• What to do: Each line of the data below from the one holding "Proof. split; [done | by intros [[]]" to the one holding "Lemma list_chain_ext b", inclusive, is to be reproduced exactly; no other line belongs in the answer.
####################
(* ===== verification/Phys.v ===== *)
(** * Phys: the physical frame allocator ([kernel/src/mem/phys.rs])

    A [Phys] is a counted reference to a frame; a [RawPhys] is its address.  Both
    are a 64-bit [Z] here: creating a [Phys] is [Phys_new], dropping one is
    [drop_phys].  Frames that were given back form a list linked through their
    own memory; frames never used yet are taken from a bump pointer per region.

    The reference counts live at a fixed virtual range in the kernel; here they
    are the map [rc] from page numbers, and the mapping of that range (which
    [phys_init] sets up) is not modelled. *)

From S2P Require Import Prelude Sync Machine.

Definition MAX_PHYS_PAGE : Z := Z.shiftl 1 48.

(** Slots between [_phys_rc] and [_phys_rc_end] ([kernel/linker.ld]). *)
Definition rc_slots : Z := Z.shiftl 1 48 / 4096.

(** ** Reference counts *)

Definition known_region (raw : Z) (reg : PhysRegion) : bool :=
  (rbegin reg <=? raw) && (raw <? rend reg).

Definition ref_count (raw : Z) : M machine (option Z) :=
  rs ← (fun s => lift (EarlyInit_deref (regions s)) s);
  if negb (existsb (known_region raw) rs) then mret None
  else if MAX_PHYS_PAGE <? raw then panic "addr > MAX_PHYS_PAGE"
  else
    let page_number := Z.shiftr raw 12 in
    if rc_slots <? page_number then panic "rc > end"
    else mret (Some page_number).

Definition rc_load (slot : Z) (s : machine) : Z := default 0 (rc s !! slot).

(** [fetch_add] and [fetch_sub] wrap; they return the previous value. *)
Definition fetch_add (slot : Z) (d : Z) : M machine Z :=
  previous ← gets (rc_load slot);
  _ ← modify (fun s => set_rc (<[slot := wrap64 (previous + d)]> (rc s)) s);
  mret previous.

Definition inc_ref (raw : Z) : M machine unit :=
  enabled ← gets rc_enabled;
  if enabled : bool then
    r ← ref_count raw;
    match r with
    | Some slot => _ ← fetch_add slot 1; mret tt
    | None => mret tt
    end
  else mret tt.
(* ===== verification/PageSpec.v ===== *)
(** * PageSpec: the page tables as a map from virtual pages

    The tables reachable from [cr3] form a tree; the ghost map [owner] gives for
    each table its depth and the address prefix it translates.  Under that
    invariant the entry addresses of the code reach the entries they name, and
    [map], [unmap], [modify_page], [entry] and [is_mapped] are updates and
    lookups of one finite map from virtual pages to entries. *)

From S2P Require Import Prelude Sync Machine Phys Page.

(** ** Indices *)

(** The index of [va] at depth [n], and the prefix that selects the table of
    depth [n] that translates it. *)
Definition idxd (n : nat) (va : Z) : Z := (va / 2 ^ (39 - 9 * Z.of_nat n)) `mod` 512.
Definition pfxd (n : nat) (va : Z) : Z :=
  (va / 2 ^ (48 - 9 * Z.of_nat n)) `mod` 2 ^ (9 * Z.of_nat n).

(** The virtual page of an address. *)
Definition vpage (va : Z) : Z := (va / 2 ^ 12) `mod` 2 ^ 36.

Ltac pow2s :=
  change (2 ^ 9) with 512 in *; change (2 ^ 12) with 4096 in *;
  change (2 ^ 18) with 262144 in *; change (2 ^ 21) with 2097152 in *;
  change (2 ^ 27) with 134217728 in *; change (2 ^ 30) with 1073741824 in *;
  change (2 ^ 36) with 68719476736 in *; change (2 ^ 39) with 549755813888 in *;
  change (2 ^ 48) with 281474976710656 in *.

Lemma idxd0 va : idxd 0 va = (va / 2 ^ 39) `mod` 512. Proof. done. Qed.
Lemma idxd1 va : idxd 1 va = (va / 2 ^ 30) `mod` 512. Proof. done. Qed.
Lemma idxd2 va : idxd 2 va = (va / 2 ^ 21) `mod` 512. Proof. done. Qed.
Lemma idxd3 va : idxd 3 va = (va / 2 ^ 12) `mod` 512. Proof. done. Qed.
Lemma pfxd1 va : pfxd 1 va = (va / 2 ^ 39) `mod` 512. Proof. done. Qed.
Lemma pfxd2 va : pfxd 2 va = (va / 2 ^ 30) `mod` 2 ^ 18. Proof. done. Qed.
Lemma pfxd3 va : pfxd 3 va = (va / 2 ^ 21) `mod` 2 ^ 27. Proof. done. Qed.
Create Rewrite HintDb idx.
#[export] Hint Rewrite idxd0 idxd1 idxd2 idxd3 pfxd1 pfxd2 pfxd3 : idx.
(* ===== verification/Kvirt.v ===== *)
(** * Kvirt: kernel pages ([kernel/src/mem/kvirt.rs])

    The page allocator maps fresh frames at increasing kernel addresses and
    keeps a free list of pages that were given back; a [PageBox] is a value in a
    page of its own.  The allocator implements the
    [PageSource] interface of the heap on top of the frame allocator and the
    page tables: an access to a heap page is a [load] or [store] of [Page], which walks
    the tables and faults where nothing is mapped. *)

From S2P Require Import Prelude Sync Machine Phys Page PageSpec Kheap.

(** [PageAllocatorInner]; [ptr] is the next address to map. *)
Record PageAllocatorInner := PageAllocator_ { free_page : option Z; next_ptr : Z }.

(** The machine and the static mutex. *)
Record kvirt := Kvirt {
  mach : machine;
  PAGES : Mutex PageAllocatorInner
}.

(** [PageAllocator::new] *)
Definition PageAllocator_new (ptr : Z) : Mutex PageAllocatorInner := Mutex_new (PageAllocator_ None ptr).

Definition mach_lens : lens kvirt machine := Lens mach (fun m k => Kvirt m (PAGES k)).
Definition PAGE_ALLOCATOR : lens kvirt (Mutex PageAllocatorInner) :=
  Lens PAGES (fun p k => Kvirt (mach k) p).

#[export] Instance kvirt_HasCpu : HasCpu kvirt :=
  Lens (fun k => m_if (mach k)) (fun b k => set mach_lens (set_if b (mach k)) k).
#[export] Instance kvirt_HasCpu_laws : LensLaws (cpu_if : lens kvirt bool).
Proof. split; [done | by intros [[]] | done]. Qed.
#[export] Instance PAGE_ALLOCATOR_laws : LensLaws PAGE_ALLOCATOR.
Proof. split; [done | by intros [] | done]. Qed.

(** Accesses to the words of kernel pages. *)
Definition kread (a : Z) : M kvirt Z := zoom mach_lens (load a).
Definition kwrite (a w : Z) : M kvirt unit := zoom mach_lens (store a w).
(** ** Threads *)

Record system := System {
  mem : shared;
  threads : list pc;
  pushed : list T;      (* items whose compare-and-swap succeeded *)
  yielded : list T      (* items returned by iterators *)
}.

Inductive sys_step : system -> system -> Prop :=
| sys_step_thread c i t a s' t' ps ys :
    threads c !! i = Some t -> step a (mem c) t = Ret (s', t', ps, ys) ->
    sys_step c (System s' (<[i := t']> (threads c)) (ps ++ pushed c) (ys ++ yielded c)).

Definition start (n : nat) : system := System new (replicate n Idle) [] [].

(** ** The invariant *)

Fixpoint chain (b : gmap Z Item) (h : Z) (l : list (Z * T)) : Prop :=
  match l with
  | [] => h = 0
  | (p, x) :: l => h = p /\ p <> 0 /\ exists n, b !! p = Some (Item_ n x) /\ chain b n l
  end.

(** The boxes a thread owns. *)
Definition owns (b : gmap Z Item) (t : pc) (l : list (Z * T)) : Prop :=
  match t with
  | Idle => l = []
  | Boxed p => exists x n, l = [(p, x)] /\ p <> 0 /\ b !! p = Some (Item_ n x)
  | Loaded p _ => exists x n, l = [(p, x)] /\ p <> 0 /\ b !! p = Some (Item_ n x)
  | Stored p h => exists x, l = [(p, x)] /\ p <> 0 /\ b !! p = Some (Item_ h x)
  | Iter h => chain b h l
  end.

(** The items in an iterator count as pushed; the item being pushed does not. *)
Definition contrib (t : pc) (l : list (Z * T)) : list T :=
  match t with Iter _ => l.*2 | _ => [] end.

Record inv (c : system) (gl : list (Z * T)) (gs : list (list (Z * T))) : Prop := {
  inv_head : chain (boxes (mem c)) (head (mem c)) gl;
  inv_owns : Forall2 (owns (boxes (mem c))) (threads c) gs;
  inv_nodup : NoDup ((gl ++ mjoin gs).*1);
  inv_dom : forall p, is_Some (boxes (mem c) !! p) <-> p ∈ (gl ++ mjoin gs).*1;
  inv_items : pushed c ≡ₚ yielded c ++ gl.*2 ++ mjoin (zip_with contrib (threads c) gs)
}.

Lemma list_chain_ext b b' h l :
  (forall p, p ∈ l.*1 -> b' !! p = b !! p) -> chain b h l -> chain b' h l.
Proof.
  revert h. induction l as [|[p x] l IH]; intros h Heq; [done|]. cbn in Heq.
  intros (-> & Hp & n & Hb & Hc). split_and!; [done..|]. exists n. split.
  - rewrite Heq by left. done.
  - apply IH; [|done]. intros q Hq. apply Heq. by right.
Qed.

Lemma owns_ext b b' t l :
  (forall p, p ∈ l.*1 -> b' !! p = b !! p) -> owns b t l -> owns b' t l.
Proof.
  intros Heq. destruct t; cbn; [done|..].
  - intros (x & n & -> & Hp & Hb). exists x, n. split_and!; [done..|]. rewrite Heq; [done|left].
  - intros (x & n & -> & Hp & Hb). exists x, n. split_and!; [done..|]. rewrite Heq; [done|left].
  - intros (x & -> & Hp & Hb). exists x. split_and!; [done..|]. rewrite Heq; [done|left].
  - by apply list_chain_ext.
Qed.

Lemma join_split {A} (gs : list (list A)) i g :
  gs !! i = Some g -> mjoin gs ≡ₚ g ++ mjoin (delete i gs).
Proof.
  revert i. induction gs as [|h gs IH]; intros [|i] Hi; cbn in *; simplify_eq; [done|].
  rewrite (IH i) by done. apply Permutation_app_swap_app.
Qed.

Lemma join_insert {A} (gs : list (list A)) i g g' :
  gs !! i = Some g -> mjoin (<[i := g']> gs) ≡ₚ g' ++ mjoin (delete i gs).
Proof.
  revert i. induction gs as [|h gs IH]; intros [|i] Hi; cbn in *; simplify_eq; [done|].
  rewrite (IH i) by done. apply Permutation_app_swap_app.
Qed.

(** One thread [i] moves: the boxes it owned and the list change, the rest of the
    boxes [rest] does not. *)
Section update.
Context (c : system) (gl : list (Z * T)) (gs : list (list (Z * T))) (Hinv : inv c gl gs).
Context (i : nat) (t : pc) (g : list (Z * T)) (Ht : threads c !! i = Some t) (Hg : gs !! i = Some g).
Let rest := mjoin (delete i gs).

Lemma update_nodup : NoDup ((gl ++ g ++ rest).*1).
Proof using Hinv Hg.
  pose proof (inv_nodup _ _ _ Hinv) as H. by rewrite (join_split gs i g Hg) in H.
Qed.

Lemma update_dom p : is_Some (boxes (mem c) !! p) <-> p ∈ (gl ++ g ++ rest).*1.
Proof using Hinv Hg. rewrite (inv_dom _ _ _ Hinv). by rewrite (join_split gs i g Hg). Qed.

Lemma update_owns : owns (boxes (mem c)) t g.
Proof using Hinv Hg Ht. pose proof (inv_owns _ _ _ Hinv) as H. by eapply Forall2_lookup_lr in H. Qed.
####################
• Result of this exercise:
Proof. split; [done | by intros [[]] | done]. Qed.
#[export] Instance PAGE_ALLOCATOR_laws : LensLaws PAGE_ALLOCATOR.
Proof. split; [done | by intros [] | done]. Qed.

(** Accesses to the words of kernel pages. *)
Definition kread (a : Z) : M kvirt Z := zoom mach_lens (load a).
Definition kwrite (a w : Z) : M kvirt unit := zoom mach_lens (store a w).
(** ** Threads *)

Record system := System {
  mem : shared;
  threads : list pc;
  pushed : list T;      (* items whose compare-and-swap succeeded *)
  yielded : list T      (* items returned by iterators *)
}.

Inductive sys_step : system -> system -> Prop :=
| sys_step_thread c i t a s' t' ps ys :
    threads c !! i = Some t -> step a (mem c) t = Ret (s', t', ps, ys) ->
    sys_step c (System s' (<[i := t']> (threads c)) (ps ++ pushed c) (ys ++ yielded c)).

Definition start (n : nat) : system := System new (replicate n Idle) [] [].

(** ** The invariant *)

Fixpoint chain (b : gmap Z Item) (h : Z) (l : list (Z * T)) : Prop :=
  match l with
  | [] => h = 0
  | (p, x) :: l => h = p /\ p <> 0 /\ exists n, b !! p = Some (Item_ n x) /\ chain b n l
  end.

(** The boxes a thread owns. *)
Definition owns (b : gmap Z Item) (t : pc) (l : list (Z * T)) : Prop :=
  match t with
  | Idle => l = []
  | Boxed p => exists x n, l = [(p, x)] /\ p <> 0 /\ b !! p = Some (Item_ n x)
  | Loaded p _ => exists x n, l = [(p, x)] /\ p <> 0 /\ b !! p = Some (Item_ n x)
  | Stored p h => exists x, l = [(p, x)] /\ p <> 0 /\ b !! p = Some (Item_ h x)
  | Iter h => chain b h l
  end.

(** The items in an iterator count as pushed; the item being pushed does not. *)
Definition contrib (t : pc) (l : list (Z * T)) : list T :=
  match t with Iter _ => l.*2 | _ => [] end.

Record inv (c : system) (gl : list (Z * T)) (gs : list (list (Z * T))) : Prop := {
  inv_head : chain (boxes (mem c)) (head (mem c)) gl;
  inv_owns : Forall2 (owns (boxes (mem c))) (threads c) gs;
  inv_nodup : NoDup ((gl ++ mjoin gs).*1);
  inv_dom : forall p, is_Some (boxes (mem c) !! p) <-> p ∈ (gl ++ mjoin gs).*1;
  inv_items : pushed c ≡ₚ yielded c ++ gl.*2 ++ mjoin (zip_with contrib (threads c) gs)
}.

Lemma list_chain_ext b b' h l :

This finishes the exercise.